Fondato sul rovesciamento paradossale dei kawanggawa – un genere di racconto popolare moraleggiante, incentrato su atti di carità incondizionati verso i bisognosi –, Rabid fa esattamente l’opposto di quanto ci si aspetterebbe da un film post-pandemico, ovvero, anziché battere una metaforica pacca sulla spalla dello spettatore, congratulandosi per la sua umanità e proponendogli una storia edificante dal sapore ottimistico, esso procede a esibire i difetti che l’emergenza sanitaria ha invece contribuito a esasperare: Siamo gli unici sfortunati? (episodio I) denuncia l’allargarsi della forbice tra ricchi e poveri, e della crescente indifferenza dei primi che alimenta l’odio di classe; Non c’è niente di meglio della carne (episodio II) si incentra sull’attaccamento morboso e sulla spinta a conformarsi, che costringe anche i superstiti a farsi zombi; Shit Happens (episodio III) demolisce la narrativa celebrativa delle professioni sanitarie, riportando l’attenzione sul fatto che considerare medici e infermieri alla stregua di supereroi significa anche negare la loro umanità, e dunque la reale portata dei loro sforzi; infine, HM? (episodio IV) è la rappresentazione plastica dell’abuso dei social media, sia per quanto riguarda la dipendenza da questi generata che per la natura malsana del bisogno di validazione che a essi s’accompagna.

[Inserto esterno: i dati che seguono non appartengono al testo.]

Lemma drain_kept q : ∀ fuel g w, winv g w -> g_tx g = q -> g_wt g = true ->
  all_ok N (drain_visits ev fuel w) -> marks_ok xd (g_owed g) q ->
  g_puts g + lsum mark_of q <= 2 ^ 26 -> rx_room g 1 -> (length q < fuel)%nat ->
  wp (tx_drain (H := wt_handler ev) ev fuel) (λ _ w', ∃ g', winv g' w' ∧ wdrained g g') w.
Proof using Eok Hok HN Hcm X0 XD0.
  induction q as [|e q IH]; intros fuel g w I Eq Hw Hv Hm Hp Hr Hf; (destruct fuel as [|fuel]; [lia|]);
    cbn [tx_drain]; apply wp_bind.
  { apply (sp_tx_peek I). rewrite Eq. apply wp_ret. exists g. split; [done|].
    split; try done; rewrite Eq; unfold lsum; cbn; lia. }
  destruct (sp_tx_peek I (λ o w', o = Some e ∧ w' = w)) as (o & w' & E & -> & ->); [by rewrite Eq|].
  eexists _, w. split; [exact E|]. cbn [drain_visits] in Hv. rewrite E in Hv.
  apply Forall_cons in Hv as [Hen Hv]. rewrite lsum_cons in Hp.
  pose proof (lsum_nonneg mark_of q mark_nonneg).
  destruct (entry_kept e q g w I Eq Hw Hen Hm ltac:(lia)) as ([] & w1 & E1 & g1 & I1 & P1 & R1).
  rewrite E1 in Hv.
  assert (K : wp (tx_drain (H := wt_handler ev) ev fuel) (λ _ w', ∃ g', winv g' w' ∧ wdrained g g') w1).
  { pose proof (po_owed _ _ _ _ _ P1) as Eo. pose proof (po_tx _ _ _ _ _ P1) as Et.
    pose proof (po_puts _ _ _ _ _ P1). eapply wp_mono.
    - apply (IH fuel g1 w1 I1 Et); [by rewrite (po_wt _ _ _ _ _ P1)|exact Hv|rewrite Eo; apply Hm|lia|done|cbn in Hf; lia].
    - intros [] w2 (g2 & I2 & [D1 D2 D3 D4 D5 D6 D7 D8]). exists g2. split; [done|]. destruct P1.
      rewrite Et in D2, D5. split; rewrite ?Eq; try congruence; rewrite ?lsum_cons; cbn [length]; lia. }
  unfold wt_entry in E1. unfold wp, mbind, M_bind, bind in *. destruct (tx_dispatch _ _ _) as [[[] w3]|]; [|done].
  rewrite E1. exact K.
Qed.

(** ** Held resets *)

Abbreviation holding := (keeps (λ w, b_deferred_resets (w_ctx w))).

Lemma holding_pq c : holding (pq ev c).
Proof using Type. by intros w y w' [= _ <-]. Qed.
Lemma holding_pq_ c : holding (pq_ ev c).
Proof using Type. unfold pq_. pose proof holding_pq. keeps_tac. Qed.
Lemma holding_h3 c : holding (h3 ev c).
Proof using Type. by intros w y w' [= _ <-]. Qed.
Lemma holding_read_st {A} st (f : h3_stream -> A) : holding (read_st st f).
Proof using Type. by intros w y w' [-> _]%read_st_some. Qed.
Lemma holding_upd_st st f : holding (upd_st st f).
Proof using Type. unfold upd_st. intros w y w' E. cbn in E. destruct (_ !! st); [|done]. by injection E as _ <-. Qed.
Lemma holding_on_sc f : holding (on_sc f).
Proof using Type. intros w y w' E. unfold on_sc in E. destruct (f _); [|done]. by injection E as _ <-. Qed.

Lemma holding_reset d : holding (wt_deferred_reset ev d).
Proof using Type.
  pose proof holding_pq. pose proof holding_pq_. pose proof holding_h3. pose proof @holding_read_st.
  pose proof holding_upd_st. pose proof holding_on_sc.
  unfold wt_deferred_reset, aiopquic_wt_reset_stream_reliable, aiopquic_reset_stream_reliable,
    aiopquic_wt_stream_reattach. keeps_tac.
Qed.

Lemma with_links_inc o p q : with_links (inc x p) o q = inc (with_links x o) p q.
Proof using Type. unfold with_links, inc. lia. Qed.

(** [winv] with one more reference, held by a reset just unlinked. *)
Definition held_winv (d : deferred_reset) (g : ghost) (w : world) : Prop :=
  inv (inc (with_links x (wt_objs (w_wt w))) (d_sc d)) (with_rings xd (wt_objs (w_wt w))) g (res_of w).

Lemma apart_raw_fire d : d_is_wt d = 0 -> apart (deferred_reset_fire (H := wt_handler ev) ev d).
Proof using Type.
  intros Hd. unfold deferred_reset_fire. rewrite Hd. cbn [Z.eqb negb]. pose proof (apart_reattach ev). keeps_tac.
Qed.

(** A held reset of either kind is sent. *)
Lemma fire_kept d g w : held_winv d g w -> g_wt g = true -> rx_room g 0 ->
  wp (deferred_reset_fire (H := wt_handler ev) ev d) (λ _ w', ∃ g',
    held_winv d g' w' ∧ wgrows 0 0 g g' ∧ g_def g' = g_def g) w.
Proof using Hcm X0.
  intros I Hw Hr. destruct (Z.eq_dec (d_is_wt d) 0) as [Hd|Hd].
  { destruct (sp_reset_fire (ev := ev) (H := wt_handler ev) _ _ g w d I (with_links_nonneg X0 _) Hd) as (u & w' & E & I').
    exists u, w'. split; [done|]. exists g. split; [|split; [apply wgrows_refl|done]].
    unfold held_winv. by rewrite (apart_raw_fire d Hd _ _ _ E). }
  unfold deferred_reset_fire. rewrite (proj2 (Z.eqb_neq _ 0) Hd). cbn [negb]. apply wp_bind.
  assert (Hp : 0 < sc_refs (inc (with_links x (wt_objs (w_wt w))) (d_sc d)) g (d_sc d)).
  { eapply sc_refs_own; [exact I|]. unfold inc. rewrite Z.eqb_refl.
    pose proof (with_links_nonneg X0 (wt_objs (w_wt w)) (d_sc d)). cbn. lia. }
  destruct (sp_update I (d_sc d) (sc_set_tx_reset_pending 0) Hp) as ([] & w1 & E1 & I1).
  { intros sc [Hs _] Hrx. split_and!; try done; apply Hs. }
  exists tt, w1. split; [done|].
  assert (Ew : w_wt w1 = w_wt w) by (eapply (quiet_wt (upd_sc _ _)); [apply quiet_upd_sc|exact E1]).
  assert (XI : ∀ p, 0 <= inc x (d_sc d) p).
  { intros p. unfold inc. specialize (X0 p). pose proof (c_bool_nonneg (p =? d_sc d)). lia. }
  destruct (deferred_callable Hcm (xd := xd) XI d g w1) as ([] & w2 & E2 & g2 & I2 & G2); [| | |].
  - unfold inc. rewrite Z.eqb_refl. specialize (X0 (d_sc d)). cbn. lia.
  - eapply inv_ext; [| |exact I1]; intros p; rewrite Ew; [by rewrite with_links_inc|done].
  - by split.
  - exists tt, w2. split; [done|]. exists g2. split; [|split; [done|]].
    + eapply inv_ext; [| |exact I2]; intros p; [by rewrite with_links_inc|done].
    + pose proof (iv_def _ _ _ _ I1) as D1. pose proof (iv_def _ _ _ _ I2) as D2.
      cbn in D1, D2. rewrite <- D2, <- D1. apply (holding_reset d _ _ _ E2).
Qed.

(** A walk step done: [k] lies before the rest of the list. *)
Lemma walk_kept sweep ds : ∀ k g w, winv g w -> g_wt g = true -> rx_room g 0 -> g_def g = k ++ ds ->
  wp (deferred_walk (H := wt_handler ev) ev sweep k ds) (λ _ w', ∃ g', winv g' w' ∧ wgrows 0 0 g g') w.
Proof using Hcm X0.
  induction ds as [|d ds IH]; intros k g w I Hw Hr Ed; cbn [deferred_walk].
  { apply wp_ret. exists g. split; [done|apply wgrows_refl]. }
  assert (Hd : d ∈ g_def g) by (rewrite Ed; apply elem_of_app; right; by left).
  destruct (held_reads _ _ g w d I Hd) as (sc & tx & Esc & Etx).
  assert (Hskip : ∀ w', winv g w' -> wp (deferred_walk (H := wt_handler ev) ev sweep (k ++ [d]) ds)
    (λ _ w', ∃ g', winv g' w' ∧ wgrows 0 0 g g') w').
  { intros w' I'. apply (IH (k ++ [d])); [done..|]. by rewrite <- app_assoc. }
  apply wp_bind. eexists _, w. split; [unfold read_tx; rewrite Esc; cbn [mbind option_bind]; by rewrite Etx|].
  apply wp_bind. eexists _, w. split; [unfold read_sc; by rewrite Esc|].
  destruct (_ && _); [by apply Hskip|]. apply wp_bind.
  destruct (idle_alive ev (d_cnx d) w (λ _ w1, res_of w1 = res_of w) ltac:(auto)) as (al & w1 & E1 & R1).
  pose proof (quiet_wt _ (quiet_alive ev (d_cnx d)) _ _ _ E1) as Ew1.
  assert (I1 : winv g w1) by (unfold WtSafe.winv; by rewrite Ew1, R1).
  exists al, w1. split; [done|]. destruct (_ && _); [by apply Hskip|].
  apply wp_bind, wp_setb. pose proof (inv_def_pop I1 k d ds Ed) as I2. set (w2 := w_set_ctx _ w1) in *.
  set (mo := if al then _ else _). apply wp_bind.
  assert (Imo : idle mo) by (unfold mo; destruct al; idle_tac).
  assert (Kmo : apart mo) by (unfold mo; destruct al; keeps_tac).
  destruct (Imo w2 (λ _ w3, res_of w3 = res_of w2) ltac:(auto)) as (open & w3 & E3 & R3).
  pose proof (Kmo _ _ _ E3) as Ew3. exists open, w3. split; [done|].
  assert (I3 : held_winv d (with_def g (k ++ ds)) w3) by (unfold held_winv; by rewrite Ew3, R3).
  apply wp_bind. apply (wp_mono _ (λ _ w4, ∃ g4, held_winv d g4 w4 ∧ wgrows 0 0 g g4 ∧ g_def g4 = k ++ ds)).
  { apply wp_when; intros _.
    - eapply wp_mono; [by apply (fire_kept d (with_def g (k ++ ds)) w3 I3)|].
      intros [] w4 (g4 & I4 & G4 & D4). exists g4. split; [done|]. split; [destruct G4; by split|done].
    - exists (with_def g (k ++ ds)). split; [done|]. split; [split; cbn; done || lia|done]. }
  intros [] w4 (g4 & I4 & G4 & D4). apply wp_bind.
  destruct (sp_deferred_free _ _ g4 w4 d I4 (with_links_nonneg X0 _)) as ([] & w5 & E5 & I5).
  exists tt, w5. split; [done|].
  assert (I6 : winv g4 w5) by (unfold WtSafe.winv; by rewrite (apart_deferred_free d _ _ _ E5)).
  eapply wp_mono; [apply (IH k g4 w5 I6); [by rewrite (wg_wt _ _ _ _ G4)| |done]|].
  - destruct G4. unfold rx_room in *. lia.
  - intros [] w6 (g6 & I7 & G6). exists g6. split; [done|]. change 0 with (0 + 0) at 1.
    by eapply (wgrows_trans 0 0 0 0).
Qed.

Lemma run_deferred_kept g w : winv g w -> g_wt g = true -> rx_room g 0 ->
  wp (aiopquic_run_deferred_resets (H := wt_handler ev) ev) (λ _ w', ∃ g', winv g' w' ∧ wgrows 0 0 g g') w.
Proof using Hcm X0.
  intros I Hw Hr. unfold aiopquic_run_deferred_resets.
  apply wp_bind. eexists _, _. split; [done|]. apply wp_bind, wp_getb.
  apply wp_bind. apply (wp_mono _ (λ _ w1, winv g w1)).
  { apply wp_when; intros _; [by apply wp_setb|done]. }
  intros [] w1 I1. apply wp_bind, wp_getb. apply walk_kept; try done. cbn. symmetry. apply I1.
Qed.

(** ** The packet-loop callback *)

Lemma apart_head mode : apart (loop_head ev mode).
Proof using Type. unfold loop_head. pose proof (apart_loop_running ev). pose proof apart_idle_arm. keeps_tac. Qed.

(** The head of the callback changes no queue; it drains a ring that is not empty. *)
Lemma head_kept mode g w : winv g w -> wp (loop_head ev mode) (λ b w', res_of w' = res_of w ∧
  (b = false -> drains mode (g_tx g) -> g_tx g = [])) w.
Proof using Type.
  intros I. unfold loop_head. apply wp_bind. eapply wp_mono; [apply (sp_loop_running _ _ g w I)|].
  intros [] w1 E1.
  assert (F : ∀ w', res_of w' = res_of w ->
    inv (with_links x (wt_objs (w_wt w))) (with_rings xd (wt_objs (w_wt w))) g (res_of w')) by (by intros w' ->).
  destruct mode as [|delta now| | |]; try by apply wp_ret.
  apply wp_idle; [apply idle_when; by apply idle_setb|]. intros [] w2 E2. destruct (delta >? 0).
  - unfold aiopquic_tx_worker_idle_arm. apply wp_idle; [by apply idle_setb|]. intros [] w3 E3.
    apply wp_bind. apply (sp_peek_idle _ _ g w3 _ (F w3 ltac:(congruence))). intros o w4 -> Ho. destruct o as [e|].
    + apply wp_idle; [by apply idle_setb|]. intros [] w5 E5. apply wp_ret. split; [congruence|done].
    + apply wp_ret. split; [congruence|]. intros _ _. by apply Ho.
  - apply wp_bind. apply (sp_peek_idle _ _ g w2 _ (F w2 ltac:(congruence))). intros o w4 -> Ho. apply wp_ret.
    split; [congruence|]. destruct o; [done|]. intros _ _. by apply Ho.
Qed.
(* ===== verification/WtTeardown.v ===== *)
(** * Tearing the whole bridge down

    Teardown.v with WebTransport.  Once the network thread is joined and the TX ring
    swept, picoquic and h3zero make their last callbacks, asyncio takes what is left to
    take and Python frees its sessions; then the links of the releases nobody drained are
    freed with the events, and the context is destroyed.  The theorem: from any state of
    WtSystem.v every step of it is defined, and nothing stays allocated. *)
From S2P Require Import Prelude Ring Store StreamBuf SpscRing EventChannel DgramBuf DgramTable.
From S2P Require Import StreamCtx WtState Bridge Alpn Callback World BridgeSafe StreamCb PySide Runs System.
From S2P Require Import WtProto WtSession WtPath WtTx WtBudget WtRun WtSpec WtSafe WtCalls WtCmd WtEnd WtTotal.
From S2P Require Import WtAside WtDrain Teardown WtSystem.

(** ** The transport's teardown *)

(** The link that an event hands to asyncio to free. *)
Definition event_link (e : spsc_entry) : option Z :=
  if evt_is (e_event_type e) SPSC_EVT_WT_STREAM_LINK_RELEASE && negb (e_data_buf e =? 0)
  then Some (e_data_buf e) else None.

Definition wt_event_release (e : spsc_entry) : M unit :=
  match event_link e with
  | Some link => aiopquic_wt_stream_link_destroy link
  | None => ret tt
  end ;;
  aiopquic_rx_event_release e.

Definition wt_release_undrained_rx : nat -> M unit := release_undrained wt_event_release.

Definition wt_transport_dealloc (fuel : nat) : M unit :=
  wt_release_undrained_rx fuel ;; aiopquic_ctx_destroy.

(** The calls made between the two halves: by picoquic and h3zero as they are freed, by
    asyncio's last drain, by Python as it drops sessions, links, wrappers and datagram
    rings. *)
Definition ends (o : wt_op) : bool :=
  match o with
  | OpRaw (WkStream _ _ _ _ _ _ _ _) | OpRaw PyTake | OpRaw (PySc (ScDestroy _)) | OpRaw (PyRelease _ _)
  | OpH3 _ | OpCallback _ | OpSessionDestroy _ | OpLinkDestroy _ => true
  | _ => false
  end.

(** What their callers owe.  With no worker left a datagram ring is given up at once. *)
Definition end_ok (ev : env) (N : Z) (o : wt_op) (s : sys) : Prop :=
  match o with
  | OpRaw (PyRelease _ db) => db <> 0 ∧ 0 < y_xd s db ∧ b_thread_ctx (w_ctx (y_w s)) = 0
  | _ => wt_op_ok ev N o s
  end.

Inductive wt_closing (ev : env) (N : Z) (s : sys) : sys -> Prop :=
  | closing_none : wt_closing ev N s s
  | closing_more s1 o s2 : wt_closing ev N s s1 -> below (y_w s1) -> ends o = true ->
      end_ok ev N o s1 -> wt_sys_step ev o s1 = Some s2 -> wt_closing ev N s s2.

(** The events asyncio has not taken, oldest first. *)
Definition rx_left (w : world) : list spsc_entry :=
  let r := b_rx_event_ring (w_ctx w) in
  omap (λ i, r_entries r !! Z.to_nat ((r_head r + Z.of_nat i) mod r_capacity r))
    (seq 0 (Z.to_nat (spsc_ring_count r))) ++ o_nodes (b_rx_overflow (w_ctx w)).

(** h3zero is gone and Python has let go: what is left of the WebTransport half is links
    whose release asyncio has yet to take, each announced once. *)
Definition only_released (w : world) : Prop :=
  let ls := omap event_link (rx_left w) in
  NoDup ls ∧ (∀ p, p ∈ ls -> link_in p w) ∧ (∀ p, is_Some (wt_objs (w_wt w) !! p) -> p ∈ ls).

Lemma rx_left_spec {x xd g w} : inv x xd g (res_of w) -> rx_left w = g_rx g.
Proof.
  intros I. destruct (iv_rx _ _ _ _ I) as (q1 & q2 & R & En & _ & ->).
  change (s_rx (res_of w)) with (b_rx_event_ring (w_ctx w)) in R.
  change (s_ovf (res_of w)) with (b_rx_overflow (w_ctx w)) in En.
  unfold rx_left. rewrite En, (rq_count _ _ _ R), Nat2Z.id, (rq_head _ _ _ R).
  by rewrite omap_seq by apply (rr_at _ _ _ _ (rq_ring _ _ _ R)).
Qed.
(* ===== verification/FlowCalls.v ===== *)
(** * What the raw bridge's calls do to the streams' bytes and to datagrams

    [flows]: partial reasoning on a call.  Whatever it did, some events of StreamFlow.v
    explain the byte rings after it by those before; they answer some of the requests made
    of the call, in order; and what it wrote into the buffers picoquic gave it for stream
    data is what the events hand over.  [dgrams], a part of it, says the same of the
    datagram rings with the events of DgramFlow.v: what the call wrote into buffers for
    datagrams is what they hand over, what Python was told is queued is what they take in. *)
From S2P Require Import Prelude Ring Store StreamBuf SpscRing EventChannel DgramBuf DgramTable.
From S2P Require Import StreamCtx WtState Bridge Alpn Callback World StreamCb PySide StreamFlow DgramFlow Runs.

(** ** What a call writes for streams *)

(** What the buffer of a provide call is for: a stream's bytes, or a datagram's. *)
Definition provided (c : pq_call) : option bool :=
  match c with
  | PqProvideStreamDataBuffer _ _ _ _ => Some true
  | PqProvideDatagramBuffer _ _ _ | H3ProvideDatagramBuffer _ _ _ => Some false
  | _ => None
  end.

(** The writes of a trace into buffers for streams ([k] is true) or for datagrams; [b]:
    what the buffer last provided is for. *)
Fixpoint writes_of (k b : bool) (tr : list (pq_call * Z)) : list (list Z) :=
  match tr with
  | [] => []
  | (WriteBuf _ bs, _) :: tr => (if Bool.eqb k b then [bs] else []) ++ writes_of k b tr
  | (c, _) :: tr => writes_of k (default b (provided c)) tr
  end.

Abbreviation stream_writes := (writes_of true false).
Abbreviation dgram_writes := (writes_of false true).

Fixpoint provided_after (b : bool) (tr : list (pq_call * Z)) : bool :=
  match tr with [] => b | (c, _) :: tr => provided_after (default b (provided c)) tr end.

Lemma writes_of_app k b tr1 tr2 :
  writes_of k b (tr1 ++ tr2) = writes_of k b tr1 ++ writes_of k (provided_after b tr1) tr2.
Proof.
  revert b. induction tr1 as [|[c r] tr1 IH]; intros b; [done|]. cbn [app writes_of provided_after].
  destruct c; rewrite IH; rewrite ?app_assoc; done.
Qed.

(** A call writes nothing by itself. *)
Definition writes_not (c : pq_call) : Prop := ∀ k b r, writes_of k b [(c, r)] = [].

(** ** Calls *)

Definition rx_cap (w : world) : Z := b_rx_data_ring_cap (w_ctx w).
Definition sound (w : world) : Prop := 0 <= rx_cap w < 2 ^ 32 ∧ all_rings_ok (w_sc w).

(** [B]: what the buffer last provided may be for when the call is made; [res]: what
    Python is told in it.  First the datagram rings. *)
Definition dgrams (B : bool -> Prop) (res : list py_result) (tr : list (pq_call * Z)) (s s' : ring_store) : Prop :=
  ∀ Q, holds_recs Q s -> ∃ D Q', dgram_replay D Q = Some Q' ∧ holds_recs Q' s' ∧
    (∀ b, B b -> writes_of false b tr = omap dg_handed D) ∧ omap dg_posted D = omap res_queued res.

Definition flowed (B : bool -> Prop) (rs : list request) (res : list py_result) (w w' : world) : Prop :=
  rx_cap w' = rx_cap w ∧ ∃ L tr, moves L (w_sc w) (w_sc w') ∧ w_trace w' = w_trace w ++ tr ∧
    (∀ b, B b -> writes_of true b tr = omap ev_handed L) ∧ omap ev_read L = omap res_read res ∧ answered L rs ∧
    dgrams B res tr (w_rs w) (w_rs w').

Lemma dgrams_quiet B res tr s : (∀ b, B b -> writes_of false b tr = []) -> omap res_queued res = [] -> dgrams B res tr s s.
Proof. intros Hw Hr Q HQ. exists [], Q. by rewrite Hr. Qed.

Lemma dgrams_trans B res1 res2 tr1 tr2 s1 s2 s3 : dgrams B res1 tr1 s1 s2 -> dgrams (λ _, True) res2 tr2 s2 s3 ->
  dgrams B (res1 ++ res2) (tr1 ++ tr2) s1 s3.
Proof.
  intros H1 H2 Q HQ. destruct (H1 Q HQ) as (D1 & Q1 & E1 & HQ1 & W1 & P1).
  destruct (H2 Q1 HQ1) as (D2 & Q2 & E2 & HQ2 & W2 & P2). exists (D1 ++ D2), Q2.
  rewrite dgram_replay_app, E1, !omap_app, P1, P2. split_and!; try done.
  intros b Hb. by rewrite writes_of_app, W1, W2.
Qed.

Definition flows_from (B : bool -> Prop) (rs : list request) {A} (m : M A) : Prop :=
  ∀ w a w', sound w -> m w = Some (a, w') -> flowed B rs [] w w'.

Abbreviation flows := (flows_from (λ _, True)).

Lemma flowed_trans B rs1 rs2 res1 res2 w1 w2 w3 : flowed B rs1 res1 w1 w2 ->
  flowed (λ _, True) rs2 res2 w2 w3 -> flowed B (rs1 ++ rs2) (res1 ++ res2) w1 w3.
Proof.
  intros (C1 & L1 & tr1 & M1 & T1 & W1 & R1 & S1 & D1) (C2 & L2 & tr2 & M2 & T2 & W2 & R2 & S2 & D2).
  split; [congruence|].
  exists (L1 ++ L2), (tr1 ++ tr2). split; [by eapply moves_trans|]. split; [by rewrite T2, T1, app_assoc|].
  rewrite !omap_app, R1, R2. split; [|split; [done|split; [by apply answered_app|by eapply dgrams_trans]]].
  intros b' Hb. by rewrite writes_of_app, W1, W2.
Qed.
Lemma ring_is_borrow e : entry_owns e = false -> zlen ts < cap -> T + 1 < 2 ^ 64 ->
  ∃ r', spsc_ring_push_borrowed r e = Some (0, r') ∧ ring_is cap (T + 1) (ts ++ [e_event_type e]) r'.
Proof using I.
  intros He Hn HT. destruct I as (H & q & R & P & C & L & E). unfold spsc_ring_push_borrowed.
  assert (Hq : zlen q = zlen ts) by (by rewrite <- E, length_map).
  rewrite (rq_used _ _ _ R), Z.geb_leb, (proj2 (Z.leb_gt _ _)) by lia.
  destruct (rq_publish _ _ _ R e (r_bytes_pending r)) as (es & -> & R'); [lia..|].
  cbn [mbind option_bind]. eexists. split; [done|]. exists H, (q ++ [e]). split; [done|].
  split; [by apply Forall_app; split; [|apply Forall_cons]|]. split; [done|].
  rewrite length_app, map_app, E. split; [cbn; lia|done].
Qed.

Lemma ring_is_push p e h : zlen ts < cap -> T + 1 < 2 ^ 64 ->
  ∃ r', spsc_ring_push r h p e [] = Some (0, r', h) ∧ ring_is cap (T + 1) (ts ++ [e_event_type e]) r'.
Proof using I.
  intros Hn HT. destruct I as (H & q & R & P & C & L & E). unfold spsc_ring_push.
  assert (Hq : zlen q = zlen ts) by (by rewrite <- E, length_map).
  rewrite (rq_used _ _ _ R), Z.geb_leb, (proj2 (Z.leb_gt _ _)) by lia.
  change (0 <? zlen (@nil Z)) with false. cbn [andb negb Z.eqb e_data_length entry_set_data Z.ltb Z.compare].
  destruct (rq_publish _ _ _ R (entry_set_data e 0 0) (r_bytes_pending r)) as (es & -> & R'); [lia..|].
  cbn [mbind option_bind]. eexists. split; [done|]. exists H, (q ++ [entry_set_data e 0 0]). split; [done|].
  split; [by apply Forall_app; split; [|apply Forall_cons]|]. split; [done|].
  rewrite length_app, map_app, E. split; [cbn; lia|done].
Qed.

In aggiunta, in controtendenza rispetto a certi autori che, a livello internazionale, hanno cercato in anni recenti di smarcare l’horror dalle sue convenzioni di genere, magari con lo scopo dichiarato di ristabilirne la dignità – cosa peraltro mai messa in discussione da chi il genere lo apprezza –, Rabid si contraddistingue per un production design e una direzione artistica dal sapore artigianale ma mai amatoriale, frutto anzi di un attento studio delle aspettative del target spettatoriale, desideroso di una dose abbondante di effetti speciali vecchio stile e location archetipiche – la grande villa, l’ospedale, il rifugio sotterraneo – che riportassero leggermente indietro le lancette dell’orologio rispetto alla maggior parte delle produzioni coeve, dove la sovrabbondanza di found footage e telefonini di ultima generazione – ormai diventati quasi una costante da The Blair Witch Project (1999) in poi – hanno stancato gli estimatori più longevi del cinema dell’orrore.
Come suggerito dal poster del film, Rabid è in buona sostanza una matrioska della depravazione, un piccolo gioiello orrorifico a episodi che, pur senza mirabili incastri tra un compartimento e l’altro della narrazione, regala al pubblico un intrattenimento genuino e non privo di implicazioni sociali, ulteriore prova della cinefilia universale di Erik Matti.